O dia do falecimento de alguém que amamos é, com certeza, um dia em que tudo parece ser parte de um filme do qual você nunca mais esquecerá. Uma sensaçãode que o chão se abriu e de que você tem de ser “forte” para não cair, mas suas pernas e seu corpo não controlam tantas emoções e tanta dor.
Os encaminhamentos práticos – velório, sepultamento, avisar parentes e amigos – talvez o distancie um pouco das emoções, mas em algum momento você vai ter de lidar com elas. O estado de confusão é muito comum nestes primeiros dias.
Crises de choro, depressões, alterações de sono, de apetite e de humor são reações esperadas. Nesse momento, muitas coisas perderão o sentido para quem vive o luto. Até as tarefas mais simples do dia-a-dia poderão ser difíceis demais de serem realizadas.
Quem quiser prestar um apoio, a alguém que vive o luto, poderá realizar essas tarefas cotidianas para permitir que o enlutado se restabeleça e, aos poucos, volte à sua rotina. Voltar para casa sempre é difícil, pois representa voltar para a vida sem a pessoa que perdemos. Esta volta pode ser adiada por alguns dias, mas em algum momento terá de acontecer e será acompanhada de sofrimento.
A rotina diária vai contando o que aconteceu e, por isso, os primeiros dias são tão doloridos e difíceis.
Todo apoio é bem-vindo nesse momento, mas é preciso que a pessoa quedeseja ajudar também esteja pronta para ouvir e enxugar as lágrimas que vão rolar.
Não tente impedir o enlutado de sofrer a sua dor, de sentir saudade... ele precisa “dar palavras a sua tristeza porque o pesar que não fala endurece o coração já sofrido”
(Shakespeare).
OS ANIVERSÁRIOS E AS DATAS COMEMORATIVAS...
As datas de aniversário de nascimento e morte, assim como outras datas comemorativas, são ocasiões de muito impacto e recordações. Portanto, alterações emocionais são esperadas nestas circunstâncias. Mas, essas datas não podem ser apagadas do calendário, por mais sofrimento que tragam. É preciso, ao contrário, reaprender a conviver com esses dias e a comemorá-los de um jeito diferente.
O Dia de Finados, em especial, além de homenagear os entes queridos, levanos a pensar no enigma da morte, em nossos limites e fraquezas, confrontando-nos com o fato de que somos mortais e fazendo-nos repensar a forma como estamos lidando com a vida.
COMO POSSO AJUDAR UMA PESSOA ENLUTADA?
Todo apoio e cuidado dos familiares e amigos é bem-vindo, já que a sensaçãode perda gera instabilidade, desamparo e confusão.
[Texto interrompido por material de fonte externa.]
(** The state is the files; writes and removals always succeed on valid paths. *)
Definition mem_ops : WriteFS (gmap string string) := {|
  w_Write := λ name r m,
    match rd_err r with
    | Some e => (m, (0, Some (PathError "write" name e)))
    | None => (<[name := rd_data r]> m, (len (rd_data r), None))
    end;
  w_Remove := λ name m,
    match m !! name with
    | Some _ => (delete name m, None)
    | None => (m, Some (mem_not_exist "remove" name))
    end;
  w_RemoveAll := λ name m, (remove_under name m, None)
|}.

Definition mem_fs : FileSystems (gmap string string) unit := {|
  FS_eq_dec := unit_eq_dec;
  OpenFile := λ _ name m,
    match m !! name with
    | Some data => inl (mem_file m name data)
    | None => inr (mem_not_exist "open" name)
    end;
  as_DirEntriesFS := λ _, Some (λ name m,
    let c := mem_children m name in
    if decide (c = ∅ ∧ name ≠ ".") then [inr (mem_not_exist "readdir" name)]
    else (λ e, inl (mem_entry e)) <$> merge_sort (λ a b, String.le a.1 b.1) (map_to_list c));
  as_FileWalker := λ _, None;
  as_WriteFS := λ _, Some mem_ops;
  as_CopyFS := λ _, None
|}.

Lemma mem_write_laws : @WriteLaws _ _ mem_fs () mem_ops (λ m, m).
Proof.
  split; cbn; [done| | | | |].
  - intros name r m m' n. destruct (rd_err r); [done|]. by intros [= <- _].
  - intros name r m m' n e. destruct (rd_err r); [|done]. by intros [= <- _ _].
  - intros name m m'. destruct (m !! name); [|done]. by intros [= <-].
  - intros name m m' e. destruct (m !! name) eqn:Hm; [done|]. intros [= <- <-]. split; [by left|done].
  - intros name m m' e _ [= <- <-]. split_and!.
    + apply map_filter_subseteq.
    + intros p. apply remove_under_out.
    + intros _ p Hp. by apply remove_under_in, below_under.
Qed.
(** [objects] is the content of the bucket and [uploads] the parts of its
    unfinished uploads.  A call that reports an error may have had its effect or
    left anything at its key, as when the answer is lost, but changes no other
    object; the error of a missing object is one of the SDK's types and never Go's
    [fs.ErrNotExist]; the answer to a part copy has its result; a listing continues
    after the key its token stands for. *)
Record S3Laws `{GoEnv} {W : Type} `{!S3API W} (bucket : string) (objects : W → gmap string string)
    (uploads : W → gmap string (gmap Z (string * string))) (tok_key : string → string) : Prop := {
  s3_max_size : ∀ k data w, objects w !! k = Some data → len data < 2 ^ 50;
  s3_limits : 5 * megabyte ≤ MinUploadPartSize ∧ 0 < MaxUploadParts < 2 ^ 31;
  s3_head_ok : ∀ k w h, HeadObject bucket k w = inl h →
    ∃ data, objects w !! k = Some data ∧ ho_ContentLength h = Some (len data);
  s3_head_err : ∀ k w e, HeadObject bucket k w = inr e →
    errors_Is e fs_ErrNotExist = false ∧ (errIsNotExist e = true → objects w !! k = None);
  (* the bytes from the offset of the range; an error may cut them short *)
  s3_get : ∀ gi w rd off, GetObject gi w = inl rd → gi_Bucket gi = bucket → 0 ≤ off →
    gi_Range gi = (if 0 <? off then Some ("bytes=" +:+ Itoa off +:+ "-") else None) →
    ∃ data rest, objects w !! gi_Key gi = Some data ∧ string_drop (Z.to_nat off) data = rd_data rd +:+ rest
      ∧ (rd_err rd = None → rest = "") ∧ rd_err rd ≠ Some (ErrVar io_EOF);
  s3_get_err : ∀ gi w e, GetObject gi w = inr e → e ≠ ErrVar io_EOF;
  s3_upload_ok : ∀ p w w' n, Upload p w = (w', (n, None)) → pi_Bucket p = bucket →
    rd_err (pi_Body p) = None ∧ objects w' = <[pi_Key p := rd_data (pi_Body p)]> (objects w);
  s3_upload_err : ∀ p w w' n e, Upload p w = (w', (n, Some e)) →
    delete (pi_Key p) (objects w') = delete (pi_Key p) (objects w);
  s3_delete_ok : ∀ k w w', DeleteObject bucket k w = (w', None) → objects w' = delete k (objects w);
  s3_delete_err : ∀ k w w' e, DeleteObject bucket k w = (w', Some e) →
    (objects w' = objects w ∨ objects w' = delete k (objects w)) ∧ errors_Is e fs_ErrNotExist = false;
  s3_copy_ok : ∀ src dst w w', CopyObject bucket (url_QueryEscape (bucket +:+ "/" +:+ src)) dst w = (w', None) →
    ∃ data, objects w !! src = Some data ∧ objects w' = <[dst := data]> (objects w);
  s3_copy_err : ∀ src dst w w' e, CopyObject bucket src dst w = (w', Some e) →
    delete dst (objects w') = delete dst (objects w)
    (* the size of the source is checked first *)
    ∧ (says_too_large e = true → objects w' = objects w);
  s3_create_ok : ∀ k w w' id, CreateMultipartUpload bucket k w = (w', inl id) → objects w' = objects w;
  s3_create_err : ∀ k w w' e, CreateMultipartUpload bucket k w = (w', inr e) → objects w' = objects w;
  s3_part_ok : ∀ cancelled src dst id num first last w w' result,
    UploadPartCopy cancelled
      (mkPartInput bucket (url_QueryEscape (bucket +:+ "/" +:+ src)) dst id num (range_string first last)) w
      = (w', inl result) → 0 ≤ first ≤ last →
    objects w' = objects w ∧ ∃ etag data parts, result = Some etag ∧ objects w !! src = Some data
      ∧ uploads w !! id = Some parts ∧ uploads w' !! id = Some (<[num := (etag, bytes_range data first last)]> parts);
  s3_part_err : ∀ cancelled i w w' e, UploadPartCopy cancelled i w = (w', inr e) → objects w' = objects w;
  (* the object is the parts of the list, each with the tag it was given *)
  s3_complete_ok : ∀ dst id cs w w', CompleteMultipartUpload bucket dst id cs w = (w', None) →
    ∃ parts ds, uploads w !! id = Some parts
      ∧ Forall2 (λ c d, parts !! cp_PartNumber c = Some (cp_ETag c, d)) cs ds
      ∧ objects w' = <[dst := concat_strings ds]> (objects w);
  s3_complete_err : ∀ dst id cs w w' e, CompleteMultipartUpload bucket dst id cs w = (w', Some e) →
    delete dst (objects w') = delete dst (objects w);
  s3_abort : ∀ dst id w w' e, AbortMultipartUpload bucket dst id w = (w', e) → objects w' = objects w;
  s3_list_sound : ∀ prefix token w page,
    ListObjectsV2 bucket (mkListInput prefix None token maxKeys) w = inl page →
    NoDup (item_keys page)
    ∧ (∀ k, k ∈ item_keys page → is_Some (objects w !! k) ∧ HasPrefix k (default "" prefix) = true
        ∧ after tok_key token k)
    ∧ (∀ t, lo_NextContinuationToken page = Some t → lo_Contents page ≠ []
        ∧ (∀ k, k ∈ item_keys page → ¬ after tok_key (Some t) k)
        ∧ (∀ k, after tok_key (Some t) k → after tok_key token k));
  s3_list_complete : ∀ prefix token w page k,
    ListObjectsV2 bucket (mkListInput prefix None token maxKeys) w = inl page →
    is_Some (objects w !! k) → HasPrefix k (default "" prefix) = true → after tok_key token k →
    k ∈ item_keys page ∨ ∃ t, lo_NextContinuationToken page = Some t ∧ after tok_key (Some t) k
}.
Se você quer ajudar um enlutado, atente para algumas orientações:
* É necessário, em primeiro lugar, que você o deixe expressar sua dor, permitindo que ele demonstre a saudade da forma que puder;
* Não o impeça de chorar e não lhe exija ser mais forte;
* Seja paciente com as reações diferentes e inesperadas do enlutado;
* Esteja por perto e coloque-se à disposição para ajudá-lo naquilo que for preciso. Nesse momento, tarefas simples do dia-a-dia podem parecer difíceis de serem realizadas sem auxilio;
* Nunca diga: “foi melhor assim”; pois nem sempre o será para a pessoa que ficou;
* Não finja que nada aconteceu nem fique tentando distrair a pessoa;
* Deixe-a expressar-se por meio de sua espiritualidade e de suas crenças,
mesmo que você não partilhe delas.
Enfim, se você quer realmente ajudar, escute o enlutado sem interferir em seus sentimentos. Às vezes, um abraço e o silêncio são mais eficazes do que um milhão de
palavras.
Lembre-se de que a morte, embora seja um processo natural da vida, é um grande enigma para o homem, e a dor da perda sempre será o seu maior sofrimento.
Ana Lúcia Naletto e Lélia de Cássia Faleiros Oliveira são psicólogas clínicas do centro de Psicologia Maiêutica, especializadas no trabalho com enlutados, e desenvolvem projetos de apoio à família no Cemitério Primaveras, por meio de palestras e grupos.